(Beginning of INPUT FOR THIS TASK)

(** X6.  However a call of [CheckAndSet] goes, whatever the detector's
    flags, it never replaces a start time by another time: a set start
    time is kept or cleared, an unset one is kept or set to the clock
    reading. *)
Theorem CheckAndSet_never_restamps w t ts cn :
  changes w !! t = Some ts ->
  conns w !! c ts = Some cn ->
  exists o w' cn',
    CheckAndSet t w = (o, w') /\
    conns w' !! c ts = Some cn' /\
    (txStartedAt cn' = txStartedAt cn \/
     (time.IsZero (txStartedAt cn) = true /\ txStartedAt cn' = clock w) \/
     (time.IsZero (txStartedAt cn) = false /\ txStartedAt cn' = time.zero)).
Proof.
  intros Hts Hcn.
  destruct (CheckAndSet_cases w t)
    as [[Hrun _]|[(ts' & cn' & _ & _ & _ & Hrun)
                 |(ts' & cn' & o & v & Hts' & Hcn' & _ & _ & Hrun & Hv)]].
  - exists (Panicked nil_dereference), w, cn. auto.
  - exists Blocked, w, cn. auto.
  - rewrite Hts in Hts'. injection Hts' as <-.
    rewrite Hcn in Hcn'. injection Hcn' as <-.
    exists o. eexists. exists (with_txStartedAt v cn).
    split; [exact Hrun |]. split; [|exact Hv].
    cbn -[lookup insert]. by rewrite lookup_insert_eq.
Qed.

Lemma CheckAndSet_never_restamps_witness :
  exists o w' cn',
    CheckAndSet 1%positive sample_world_started = (o, w') /\
    conns w' !! 1%positive = Some cn' /\
    (txStartedAt cn' = sample_started \/
     (time.IsZero sample_started = true /\
      txStartedAt cn' = clock sample_world_started) \/
     (time.IsZero sample_started = false /\ txStartedAt cn' = time.zero)).
Proof.
  apply (CheckAndSet_never_restamps sample_world_started 1%positive
           sample_change (with_txStartedAt sample_started sample_conn));
    reflexivity.
Defined.

(** X7.  [CheckAndSet] waits on the mutex exactly when its detector and
    the detector's connection exist and that connection's mutex is held;
    a call that waits, and a call on a nil detector or on a detector
    without connection (which panics before any [defer]), write nothing:
    in particular [done] is not set. *)
Theorem CheckAndSet_waits_iff_held w t :
  (fst (CheckAndSet t w) = Blocked <->
   exists ts cn, changes w !! t = Some ts /\ conns w !! c ts = Some cn /\
                 txStateMu cn = true) /\
  (fst (CheckAndSet t w) = Blocked -> snd (CheckAndSet t w) = w) /\
  (changes w !! t = None \/
   (exists ts, changes w !! t = Some ts /\ conns w !! c ts = None) ->
   CheckAndSet t w = (Panicked nil_dereference, w)).
Proof.
  destruct (CheckAndSet_cases w t)
    as [[Hrun Hnil]|[(ts & cn & Hts & Hcn & Hmu & Hrun)
                    |(ts & cn & o & v & Hts & Hcn & Hmu & Ho & Hrun & _)]];
    rewrite Hrun; cbn [fst snd].
  - split; [split; [done |] | split; [done | done]].
    intros (ts & cn & Hts & Hcn & _).
    destruct Hnil as [Hnil|(ts' & Hts' & Hnil)]; congruence.
  - split; [split; [intros _; by exists ts, cn | done] |].
    split; [done |].
    intros [Hnil|(ts' & Hts' & Hnil)]; congruence.
  - split; [split; [done |] |].
    + intros (ts' & cn' & Hts' & Hcn' & Hmu'). congruence.
    + split; [done |].
      intros [Hnil|(ts' & Hts' & Hnil)]; congruence.
Qed.

(** Each event keeps every connection in place with its identity. *)
Lemma exec_event_identity ev w o w' :
  exec_event ev w = (o, w') ->
  forall p cn, conns w !! p = Some cn ->
    exists cn', conns w' !! p = Some cn' /\ same_identity cn cn'.
Proof.
  intros Hexec p cn Hp.
  assert (Hrefl : same_identity cn cn) by (by repeat split).
  destruct ev as [q|d active|now|t]; cbn in Hexec.
  - unfold bind, NewTxStateChange, bind, load_conn, load_engine, ret in Hexec.
    destruct (conns w !! q) as [cq|]; [|simplify_eq; eauto].
    destruct (engines w !! db cq) as [e|]; simplify_eq; eauto.
  - simplify_eq. eauto.
  - simplify_eq. eauto.
  - destruct (CheckAndSet_cases w t)
      as [[Hrun _]|[(ts & cn0 & _ & _ & _ & Hrun)
                   |(ts & cn0 & o' & v & Hts & Hcn & _ & _ & Hrun & _)]];
      rewrite Hrun in Hexec; simplify_eq; eauto.
    cbn -[lookup insert]. destruct (decide (p = c ts)) as [->|Hne].
    + rewrite lookup_insert_eq. eexists. split; [reflexivity |].
      rewrite Hp in Hcn. by simplify_eq.
    + rewrite lookup_insert_ne by done. eauto.
Qed.

(** Each event leaves every mutex free if it found them all free, and
    does not wait. *)
Lemma exec_event_all_free ev w :
  all_free w ->
  exists o w', exec_event ev w = (o, w') /\ o <> Blocked /\ all_free w'.
Proof.
  intros Hfree. destruct ev as [q|d active|now|t]; cbn.
  - unfold bind, NewTxStateChange, bind, load_conn, load_engine, ret.
    destruct (conns w !! q) as [cq|]; [|by eauto].
    destruct (engines w !! db cq) as [e|]; by eauto.
  - by eauto.
  - by eauto.
  - destruct (CheckAndSet_cases w t)
      as [[Hrun _]|[(ts & cn0 & _ & Hcn & Hmu & _)
                   |(ts & cn0 & o' & v & Hts & Hcn & Hmu & Ho & Hrun & _)]].
    + rewrite Hrun. by eauto.
    + apply Hfree in Hcn. cbn in Hcn. congruence.
    + rewrite Hrun. do 2 eexists. split; [reflexivity |]. split; [done |].
      unfold all_free. cbn -[lookup insert].
      apply map_Forall_insert_2; [exact Hmu | exact Hfree].
Qed.

(** X8.  In a run of events taken one after the other from a state where
    every transaction-state mutex is free, no reconciliation ever waits,
    and at the end of the run, also of a run cut short by a panic, every
    mutex is free again: the deferred unlock always runs. *)
Theorem run_events_release_mutexes evs : forall w,
  all_free w ->
  exists o w', run_events evs w = (o, w') /\ o <> Blocked /\ all_free w'.
Proof.
  induction evs as [|ev evs IH]; intros w Hfree.
  - exists (Returned tt), w. by repeat split.
  - destruct (exec_event_all_free ev w Hfree) as (o & w1 & Hex & Ho & Hfree1).
    cbn. unfold bind. rewrite Hex.
    destruct o as [[]|msg|]; [|by eauto|done].
    by apply IH.
Qed.

Lemma run_events_release_mutexes_witness :
  exists o w',
    run_events (overlapping_run ++ [EvCheckAndSet 1%positive]) fresh_world
      = (o, w') /\
    o <> Blocked /\ all_free w'.
Proof.
  apply (run_events_release_mutexes _ fresh_world).
  apply map_Forall_insert_2; [reflexivity | apply map_Forall_empty].
Defined.

Lemma run_events_identity evs : forall w o w',
  run_events evs w = (o, w') ->
  forall p cn, conns w !! p = Some cn ->
    exists cn', conns w' !! p = Some cn' /\ same_identity cn cn'.
Proof.
  induction evs as [|ev evs IH]; intros w o w' Hrun p cn Hp.
  - cbn in Hrun. unfold ret in Hrun. simplify_eq. exists cn.
    split; [done | by repeat split].
  - cbn in Hrun. unfold bind in Hrun.
    destruct (exec_event ev w) as [o1 w1] eqn:Hex.
    destruct (exec_event_identity ev w o1 w1 Hex p cn Hp)
      as (cn1 & Hp1 & Hid1).
    destruct o1 as [[]|msg|];
      [|simplify_eq; exists cn1; by split ..].
    destruct (IH w1 o w' Hrun p cn1 Hp1) as (cn' & Hp' & Hid').
    exists cn'. split; [done |].
    destruct Hid1 as (? & ? & ? & ? & ? & ?), Hid' as (? & ? & ? & ? & ? & ?).
    repeat split; congruence.
Qed.

(** X9.  What [NewConnection] is given stays for good: after any run of
    events on the new connection (detectors built and reconciled, engine
    and clock moving, the run ending in a return or in a panic), [ID]
    still returns the id passed at construction, and the creation time,
    the engine session and the store are those of the construction. *)
Theorem ID_is_immutable w dbc s i evs :
  exists p w1 o w2 cn,
    NewConnection dbc s i w = (Returned p, w1) /\
    run_events evs w1 = (o, w2) /\
    ID p w2 = (Returned i, w2) /\
    conns w2 !! p = Some cn /\
    createdAt cn = clock w /\ db cn = dbc /\ store cn = s /\
    lastUsedAt cn = time.zero.
Proof.
  destruct (NewConnection_alloc w dbc s i) as [_ Hnew].
  set (p := fresh (dom (conns w))) in *.
  set (cn0 := {| db := dbc; store := s; id := i;
                 timeMu := false; createdAt := clock w;
                 lastUsedAt := time.zero; txStateMu := false;
                 txStartedAt := time.zero |}) in *.
  destruct (run_events evs (set_conns <[p := cn0]> w)) as [o w2] eqn:Hrun.
  destruct (run_events_identity evs _ o w2 Hrun p cn0) as (cn & Hp & Hid).
  { cbn -[lookup insert]. by rewrite lookup_insert_eq. }
  destruct Hid as (Hi & Hc & Hl & Hd & Hs & _).
  exists p, (set_conns <[p := cn0]> w), o, w2, cn.
  repeat split; try done.
  unfold ID, bind, load_conn, ret. by rewrite Hp, Hi.
Qed.

(** X10.  [NewTxStateChange] on a live connection returns a detector
    nobody held before, bound to that connection, holding what the
    engine reports at that moment and not yet done; it takes no lock and
    writes nothing else: connections (start time included), sessions,
    clock and the other detectors are as before. *)
Theorem NewTxStateChange_captures w p cn e :
  conns w !! p = Some cn ->
  engines w !! db cn = Some e ->
  exists t w',
    NewTxStateChange p w = (Returned t, w') /\
    changes w !! t = None /\
    changes w' !! t =
      Some {| c := p; tx := sdb.TransactionActive e; done := false |} /\
    (forall t', t' <> t -> changes w' !! t' = changes w !! t') /\
    conns w' = conns w /\ engines w' = engines w /\ clock w' = clock w.
Proof.
  intros Hcn He.
  destruct (NewTxStateChange_alloc w p cn e Hcn He) as [Hfresh Hnew].
  do 2 eexists. split; [exact Hnew |]. split; [exact Hfresh |].
  cbn -[lookup insert]. rewrite lookup_insert_eq. repeat split.
  intros t' Hne. by rewrite lookup_insert_ne.
Qed.

Lemma NewTxStateChange_captures_witness :
  exists t w',
    NewTxStateChange 1%positive sample_world = (Returned t, w') /\
    changes sample_world !! t = None /\
    changes w' !! t = Some {| c := 1%positive; tx := true; done := false |} /\
    (forall t', t' <> t -> changes w' !! t' = changes sample_world !! t') /\
    conns w' = conns sample_world /\ engines w' = engines sample_world /\
    clock w' = clock sample_world.
Proof.
  apply (NewTxStateChange_captures sample_world 1%positive sample_conn
           sample_engine); reflexivity.
Defined.

(** While only the engine and the clock move, connections and detectors
    stay, the clock ends at its last reading and each session reports
    what it was last set to. *)
Lemma run_events_statements body : forall w,
  forallb statement_event body = true ->
  exists w',
    run_events body w = (Returned tt, w') /\
    conns w' = conns w /\
    changes w' = changes w /\
    clock w' = clock_after body (clock w) /\
    forall d e, engines w !! d = Some e ->
      exists e', engines w' !! d = Some e' /\
                 sdb.TransactionActive e' =
                   engine_after body d (sdb.TransactionActive e).
Proof.
  induction body as [|ev body IH]; intros w Hall.
  - exists w. repeat split. intros d e He. by exists e.
  - cbn in Hall. apply andb_true_iff in Hall as [Hev Hall].
    destruct ev as [p|d' active|now|t]; try discriminate; cbn -[alter].
    + destruct (IH (set_engines (alter (with_txActive active) d') w) Hall)
        as (w' & Hrun & Hc & Hd & Hk & He).
      exists w'. unfold bind. rewrite Hrun. repeat split; try done.
      intros d e Hde. cbn -[alter] in He.
      destruct (decide (d' = d)) as [->|Hne].
      * apply (He d (with_txActive active e)).
        by rewrite lookup_alter_eq, Hde.
      * apply He. by rewrite lookup_alter_ne.
    + destruct (IH (set_clock now w) Hall) as (w' & Hrun & Hc & Hd & Hk & He).
      exists w'. unfold bind. rewrite Hrun. by repeat split.
Qed.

(End of INPUT FOR THIS TASK)

▶ [DESCRIPTION OF THE TASK] Nothing but a number is required: the number of lines in the material holding the string "connections".

▶ [RESPONSE BELOW] 2